Donald Price and students in the Big Island rainforest hunting Hawaiian picture-winged flies.
The Moore Foundation provided a $1.18 million grant to Hilo Associate Professor Donald Price and Assistant Professor Elizabeth Stacy to study the biodiversity and genetics of several groups of Native Hawaiian plants and insects. The project will engage Hilo undergraduate and graduate students, technicians and post-doctoral associates.
The work by Price and Stacy builds on the Moore Foundation support of DNA barcoding and related biodiversity-based research in the Pacific. This barcoding project will use the Hawaiian Islands, and especially Hawai‘i island, as an evolutionary laboratory. Researchers will evaluate the utility of DNA barcoding for young species of plants and animals and identify additional DNA barcoding genes useful for these groups.

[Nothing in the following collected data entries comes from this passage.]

Lemma walk_spec (finished : list string) (fuel : nat) (path : list string) (current : option json) :
  NoDup path -> climbs path -> (forall x, x ∈ path -> x ∉ finished) -> path ⊆ map fst byId ->
  match current with
  | Some entry => stored entry /\ climbs (path ++ [ref_id entry])
  | None => forall y, last path = Some y -> up byId y = None
  end ->
  length byId < fuel + length path ->
  exists path' cycle, walk byId finished fuel path current = Some (path', cycle) /\ (exists ext, path' = path ++ ext) /\
    match current with Some entry => ref_id entry ∈ finished \/ ref_id entry ∈ path' | None => True end /\
    walked finished path' cycle.
Proof.
  assert (Hlen : forall l, NoDup l -> l ⊆ map fst byId -> length l <= length byId).
  { intros l Hn Hs. rewrite <- (length_map fst byId). by apply submseteq_length, NoDup_submseteq. }
  revert path current. induction fuel as [|fuel IH]; intros path current Hn Hc Hd Hk Hcur Hf.
  { specialize (Hlen path Hn Hk). lia. }
  cbn [walk]. destruct current as [entry|].
  2: { exists path, None. split_and!; [done|by exists []; rewrite app_nil_r|done|]. split; try done.
       intros y b Hy Hb. by rewrite (Hcur y Hy) in Hb. }
  destruct Hcur as [Hs Hce]. destruct (one_of_strings finished (ref_id entry)) eqn:Ef.
  { unfold one_of_strings in Ef. rewrite existsb_eqb_elem in Ef. exists path, None.
    split_and!; [done|by exists []; rewrite app_nil_r|by left|]. split; try done.
    intros y b Hy Hb. apply last_Some in Hy as [l' ->]. rewrite <- app_assoc in Hce. apply climbs_app_r in Hce.
    cbn [app] in Hce. apply climbs_cons in Hce as [Hce _]. rewrite Hb in Hce. by injection Hce as ->. }
  assert (Hff : ref_id entry ∉ finished) by (intros H; apply existsb_eqb_elem in H; unfold one_of_strings in Ef; congruence).
  destruct (index_of (ref_id entry) path) as [i|] eqn:Ei.
  - apply index_of_Some in Ei as (l1 & l2 & E & ->). exists path, (Some (ref_id entry :: l2)).
    split_and!; [done|by exists []; rewrite app_nil_r|right; set_solver|]. split; try done. exists l1. split; [done|].
    exists (ref_id entry), l2. split_and!; [done|by rewrite E in Hn; apply NoDup_app in Hn as (_ & _ & Hn)|].
    rewrite E, <- app_assoc in Hce. by apply climbs_app_r in Hce.
  - apply index_of_None in Ei.
    assert (Hn' : NoDup (path ++ [ref_id entry])) by (apply NoDup_app; split_and!; [done|set_solver|apply NoDup_singleton]).
    assert (Hk' : path ++ [ref_id entry] ⊆ map fst byId) by (pose proof (stored_key _ Hs); set_solver).
    destruct (IH (path ++ [ref_id entry]) (parent_entry byId entry)) as (path' & cycle & -> & [ext ->] & _ & Hw);
      [done|done|set_solver|done| |rewrite length_app; cbn [length]; lia|].
    { pose proof (up_parent entry Hs) as Hu. destruct (parent_entry byId entry) as [parent|] eqn:Ep.
      - split; [by apply (parent_stored entry)|]. rewrite <- app_assoc. cbn [app]. apply climbs_glue; [done|by split].
      - intros y Hy. rewrite last_snoc in Hy. by injection Hy as <-. }
    eexists _, cycle. split_and!; [reflexivity|exists (ref_id entry :: ext); by rewrite <- app_assoc|right; set_solver|done].
Qed.
Lemma report_branch (bytes : string) (activeLeafId : option (option string)) (parsed : ParsedSession) (active : ActiveBranch)
    (report : SessionIntegrityReport) :
  assembled bytes activeLeafId parsed active report ->
  activeBranchIsConsistent report = true <-> sr_activeLeafId report = None \/ sr_activeBranch report <> [].
Proof.
  intros H. pose proof (ao_branch _ _ _ (as_active _ _ _ _ _ H)) as Hb. unfold activeBranchIsConsistent.
  assert (He : forallb (fun entry => negb (is_empty (re_id entry))) (sr_entries report) = true).
  { rewrite (as_entries _ _ _ _ _ H). apply forallb_forall. intros e (v & <- & Hv%list_elem_of_In)%in_map_iff.
    pose proof (po_entries _ _ _ (as_parse _ _ _ _ _ H)) as Hvs. rewrite Forall_forall in Hvs. specialize (Hvs _ Hv).
    apply valid_id in Hvs. cbn. by destruct (ref_id v). }
  rewrite He, (as_branch _ _ _ _ _ H), (as_entries _ _ _ _ _ H). cbn [andb]. destruct (sr_activeLeafId report) as [leaf|].
  - rewrite map_map. change (fun x => re_id (report_entry x)) with ref_id. destruct Hb as [->|[Hl He']].
    + cbn. split; [done|]. intros [Hn|Hn]; done.
    + rewrite Hl, He', bool_decide_true by done. rewrite !andb_true_r, negb_true_iff, Nat.eqb_neq. split.
      * intros Hn. right. by destruct (map report_entry (ab_branch active)).
      * intros [Hn|Hn]; [done|]. by destruct (map report_entry (ab_branch active)).
  - rewrite Hb. cbn. split; [by left|done].
Qed.
End Reports.
(* ===== verification/SessionAccess.v ===== *)
(** * What an authorised access to a session file is

    The policy of [SessionPath] compares canonical paths segment by segment.
    Here a canonical path is its place: the drive and the segments, folded to
    one case where the platform ignores case. Every comparison of the policy is
    a fact about places, and an access is authorised exactly when the places of
    the evidence form the walk from the trusted root down to the target and the
    file and its lock are as they must be. *)

From Stdlib Require Import Ascii String ZArith Lia.
From stdpp Require Import base list option strings.
From S2P Require Import Prelude JsString JsValue PathSegments Json SessionTermination SessionPath.

Import PathPolicy.

Open Scope nat_scope.
Open Scope string_scope.
Open Scope list_scope.

(** ** Places *)

Definition place : Type := option string * list string.

Definition fold_case (platform : SessionPathPlatform) (segment : string) : string :=
  match platform with
  | posix => segment
  | win32 => toLowerCase segment
  end.

Definition parts_place (platform : SessionPathPlatform) (parts : CanonicalParts) : place :=
  (cp_drive parts, map (fold_case platform) (cp_segments parts)).

Definition canonical_place (platform : SessionPathPlatform) (canonical : string) : option place :=
  parts_place platform <$> parseCanonical canonical platform.
(** The specs of a plan that is not refused act where they may. *)
Lemma permitted_final (hashFn : string -> option string) (raw : SessionDoctorPlanInput) (plan : SessionDoctorPlan)
    (H : planned hashFn raw plan) :
  vi_mode (pn_input _ _ _ H) <> mode_inspect -> ac_refused (pn_final _ _ _ H) = false ->
  Forall (acts_where_permitted (pn_input _ _ _ H))
    (ac_sessionSpecs (pn_final _ _ _ H) ++ ac_journalSpecs (pn_final _ _ _ H)
     ++ map remove_stale_lock (pn_locks _ _ _ H) ++ ac_compactionSpecs (pn_final _ _ _ H)).
Proof.
  destruct H as [input a b c paths checks final locks s j Hv Ha Hb Hc Hs Hj Hp Hk Hl Hplan].
  cbn [pn_input pn_final pn_locks]. intros Hmode Hr.
  destruct (placed _ _ _ _ _ Ha Hb Hc) as (Hss & Hjs & Hcs & Hps).
  destruct (paths_Ok _ _ _ _ _ Hp) as (Hsame1 & Hknown & Hr1 & _); [by rewrite Hps|].
  destruct (checks_Ok _ _ _ Hk) as (Hsame2 & Hpaths2 & Hr2 & _).
  destruct (locks_Ok input _ _ _ Hl) as ((Hsame3 & Hr3 & _) & Hlocks); [by rewrite Hpaths2|].
  assert (Hsame : same_specs c final) by (etrans; [exact Hsame1|etrans; [exact Hsame2|exact Hsame3]]).
  destruct Hsame as (-> & -> & ->). specialize (Hr3 Hr). rewrite Hr2 in Hr3. destruct (Hr1 Hr3) as [_ Hperm].
  destruct (Hperm Hmode) as [Hsession Hjournal]. rewrite bool_decide_eq_false_2 in Hs, Hj by done. cbn [negb andb] in Hs, Hj.
  repeat (apply Forall_app; split).
  - apply (permitted_specs input session_spec on_session); [by intros []|done|]. intros Hne%needed_length. apply Hsession.
    by rewrite Hs, Hne.
  - apply (permitted_specs input journal_spec on_journal); [by intros []|done|]. intros Hne%needed_length. apply Hjournal.
    by rewrite Hj, Hne.
  - apply Forall_map. exact Hlocks.
  - apply (permitted_specs input compaction_spec on_session); [by intros []|done|]. intros Hne%needed_length. apply Hsession.
    by rewrite Hs, Hne, orb_true_r.
Qed.

Lemma imap_numbers {A} (l : list A) (k : nat) :
  map fst (imap (fun index x => (k + index, x)) l) = seq k (length l) /\ map snd (imap (fun index x => (k + index, x)) l) = l.
Proof.
  revert k. induction l as [|x l IH]; intros k; [done|]. rewrite imap_cons. cbn [map fst snd length seq].
  rewrite (imap_ext _ (fun index y => (S k + index, y))) by (intros index y _; cbn; by rewrite Nat.add_succ_r).
  destruct (IH (S k)) as [-> ->]. by rewrite Nat.add_0_r.
Qed.

(** C9: The doctor acts only where it was authorised. The actions of a plan are numbered from zero, there are none when
    it only inspects, all of them are scheduled when it repairs and none otherwise; and every action stays within what
    the path policy attested for the mode: the session file, the journal, and the locks left by dead processes of this
    host. *)
Theorem doctor_acts_where_authorized (hashFn : string -> option string) (raw : SessionDoctorPlanInput) (plan : SessionDoctorPlan)
    (Hplan : planSessionDoctor hashFn raw = Some (Ok plan)) :
  exists input, validateInput raw = Ok input
    /\ map fst (dp_actions plan) = seq 0 (length (dp_actions plan))
    /\ (vi_mode input = mode_inspect -> dp_actions plan = [])
    /\ dp_scheduledWrites plan = (if decide (vi_mode input = mode_repair) then length (dp_actions plan) else 0)
    /\ Forall (acts_where_permitted input) (map snd (dp_actions plan)).
Proof.
  destruct (plan_stages _ _ _ Hplan) as [H]. pose proof (permitted_final _ _ _ H) as Hperm.
  exists (pn_input _ _ _ H). split; [apply (pn_valid _ _ _ H)|]. revert Hperm. pose proof (pn_plan _ _ _ H) as Heq. revert Heq.
  generalize (pn_input _ _ _ H) (pn_final _ _ _ H) (pn_locks _ _ _ H). clear. intros input final locks -> Hperm.
  unfold assemble. cbn [dp_actions dp_scheduledWrites].
  set (specs := ac_sessionSpecs final ++ _) in *. destruct (imap_numbers specs 0) as [Hn Hs].
  cbn [Nat.add] in Hn, Hs.
  destruct (ac_refused final) eqn:Er; cbn [orb negb].
  { rewrite andb_false_r. split_and!; [done|done|by destruct (decide _)|constructor]. }
  rewrite andb_true_r. case_bool_decide as Hi.
  { rewrite Hi. split_and!; [done|done|done|constructor]. }
  split_and!; [|done| |].
  - by rewrite Hn, length_imap.
  - by case_bool_decide; destruct (decide _).
  - rewrite Hs. by apply Hperm.
Qed.

Lemma healthy_quiet (input : ValidatedInput) (locks : list StaleLockActionSpec) (acc : Accumulators) :
  dp_status (assemble input locks acc) = healthy ->
  quiet acc /\ dp_actions (assemble input locks acc) = [] /\ dp_exitCode (assemble input locks acc) = 0.
Proof.
  unfold assemble, quiet. cbn [dp_status dp_actions dp_exitCode].
  set (specs := ac_sessionSpecs acc ++ _). destruct (ac_refused acc); [done|].
  destruct (negb (existsb is_blocking (sortFindings (ac_findings acc)))) eqn:Eb; [|done].
  destruct (Nat.eqb_spec (length (imap (fun index spec => (index, spec)) specs)) 0) as [Hl|]; [|done]. intros _.
  split_and!; [done| | |done].
  - apply negb_true_iff, existsb_false_Forall in Eb. unfold sortFindings in Eb. rewrite stable_sort_perm in Eb.
    eapply Forall_impl; [exact Eb|]. intros f Hf. unfold is_blocking in Hf. apply bool_decide_eq_false in Hf.
    by destruct (df_severity f).
  - apply length_zero_iff_nil in Hl. rewrite Hl. by destruct (bool_decide _).
Qed.

(** C10: A healthy session is sound: when a plan says healthy there was nothing to find. The transcript is whole and of
    this session, the journal closed with all its records of this session, the compaction current or committed, every
    path given authorised, and every further check passed. *)
Theorem doctor_healthy_is_sound (hashFn : string -> option string) (raw : SessionDoctorPlanInput) (plan : SessionDoctorPlan)
    (Hplan : planSessionDoctor hashFn raw = Some (Ok plan)) (Hhealthy : dp_status plan = healthy) :
  exists input, validateInput raw = Ok input
    /\ dp_actions plan = [] /\ dp_exitCode plan = 0
    /\ sound_session (vi_sessionId input) (vi_report input)
    /\ (forall observation, vi_journal input = Some observation -> sound_journal hashFn (vi_sessionId input) observation)
    /\ (forall observation, vi_compaction input = Some observation -> sound_compaction (vi_sessionId input) observation)
    /\ (forall artifact, is_Some (subject_of input artifact) -> permitted input artifact any_lock)
    /\ Forall (fun check => nc_status check = "ok") (vi_normalizedChecks input).
Proof.
  destruct (plan_stages _ _ _ Hplan) as [[input a b c paths checks final locks s j Hv Ha Hb Hc Hs Hj Hp Hk Hl Heq]].
  exists input. split; [exact Hv|]. subst plan.
  destruct (placed _ _ _ _ _ Ha Hb Hc) as (_ & _ & _ & Hps).
  destruct (session_Ok _ _ _ Ha) as [_ Hqs]. destruct (journal_Ok _ _ _ _ Hb) as [_ Hqj].
  destruct (compaction_Ok _ _ _ Hc) as [_ Hqc]. destruct (paths_Ok _ _ _ _ _ Hp) as (_ & Hknown & _ & Hqp); [by rewrite Hps|].
  destruct (checks_Ok _ _ _ Hk) as (_ & Hpaths2 & _ & Hqk).
  destruct (locks_Ok input _ _ _ Hl) as ((_ & _ & Hql) & _); [by rewrite Hpaths2|].
  destruct (healthy_quiet _ _ _ Hhealthy) as (Hq & Hact & Hcode).
  apply Hql, Hqk in Hq as [Hq Hchecks]. apply Hqp in Hq as [Hq Hpaths]. apply Hqc in Hq as [Hq Hcomp].
  apply Hqj in Hq as [Hq Hjour]. apply Hqs in Hq as [_ Hsess]. split_and!; done.
Qed.

(** ** Examples *)

Definition text_fields (fields : list (string * string)) : list (string * jsval) :=
  map (fun field => (fst field, JString (snd field))) fields.

Definition sample_stat : jsval :=
  JObject (text_fields [("dev", "66"); ("ino", "4021"); ("owner", "1000")]
           ++ [("nlink", JNumber (NumFin 1)); ("size", JNumber (NumFin 812)); ("mtime", JNumber (NumFin 17)); ("regular", JBool true)]).

Definition sample_link (path : string) : jsval :=
  JObject (text_fields [("lexical", path); ("realpath", path); ("linkKind", "none")]).

(** The evidence on a regular file of a session folder, its lock left by a dead process. *)
Definition sample_path (state target : string) (holder : jsval) : jsval :=
  JObject (text_fields [("platform", "posix"); ("root", "/home/u/sessions"); ("target", target)]
           ++ [("identity", JObject (text_fields [("owner", "1000")]));
               ("lock", JObject [("state", JString state); ("sameHost", JBool true); ("pidDefinitelyAbsent", JBool true);
                                 ("holderPid", holder)]);
               ("evidence", JObject (text_fields [("platform", "posix"); ("trustedRootLexical", "/home/u/sessions");
                                                  ("trustedRootRealpath", "/home/u/sessions")]
                  ++ [("schemaVersion", JNumber (NumFin 1));
                      ("target", JObject (text_fields [("lexical", target); ("realpath", target)]));
                      ("chain", JArray (map sample_link ["/home/u/sessions"; "/home/u/sessions/p"; target]));
                      ("statBefore", sample_stat); ("statAfter", sample_stat);
                      ("opened", JObject (text_fields [("dev", "66"); ("ino", "4021")]))]))]).

Definition sample_input (mode bytes : string) (session : jsval) (journal : option SessionDoctorJournalObservation)
    : option SessionDoctorPlanInput :=
  report ← sample_inspect bytes;
  Some {| di_keys := ["schemaVersion"; "mode"; "sessionId"; "repairId"; "timestamp"; "report"; "paths"];
          di_schemaVersion := JNumber (NumFin 1); di_mode := JString mode; di_sessionId := JString "session-1";
          di_repairId := JString "repair-1"; di_timestamp := JNumber (NumFin 1700000000000); di_report := report; di_journal := journal;
          di_paths := JObject [("session", session)]; di_compaction := None; di_normalizedChecks := JUndefined |}.

Definition sample_plan (mode bytes : string) (session : jsval) (journal : option SessionDoctorJournalObservation)
    : option SessionDoctorPlan :=
  input ← sample_input mode bytes session journal;
  plan ← planSessionDoctor length_hash input;
  match plan with
  | Ok p => Some p
  | Err _ => None
  end.

Definition sample_observation : option SessionDoctorJournalObservation :=
  j ← sample_journal true; Some {| jo_bytes := toBytes j; jo_terminalRecord := None |}.

Definition stale_path : jsval := sample_path "stale" "/home/u/sessions/p/s.jsonl" (JString "77").
Definition free_path : jsval := sample_path "absent" "/home/u/sessions/p/s.jsonl" JNull.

The Barcode of Life Initiative posits that species identification can be done using a short segment of DNA in the mitochondrial genome for animals and a similarly short segment of DNA in the plant’s chloroplast genome.
The principle behind DNA barcoding is simply that after a gene pool is segregated into two or more separate gene pools through the process of speciation, evolutionary factors working independently on these gene pools will cause genetic differences to accumulate between species. Further, some of these genetic differences will be species specific and, hence, once identified, will be useful for delineating species. It has become clear, however, that this “single-gene” approach to barcoding is not sufficient for delineating all species.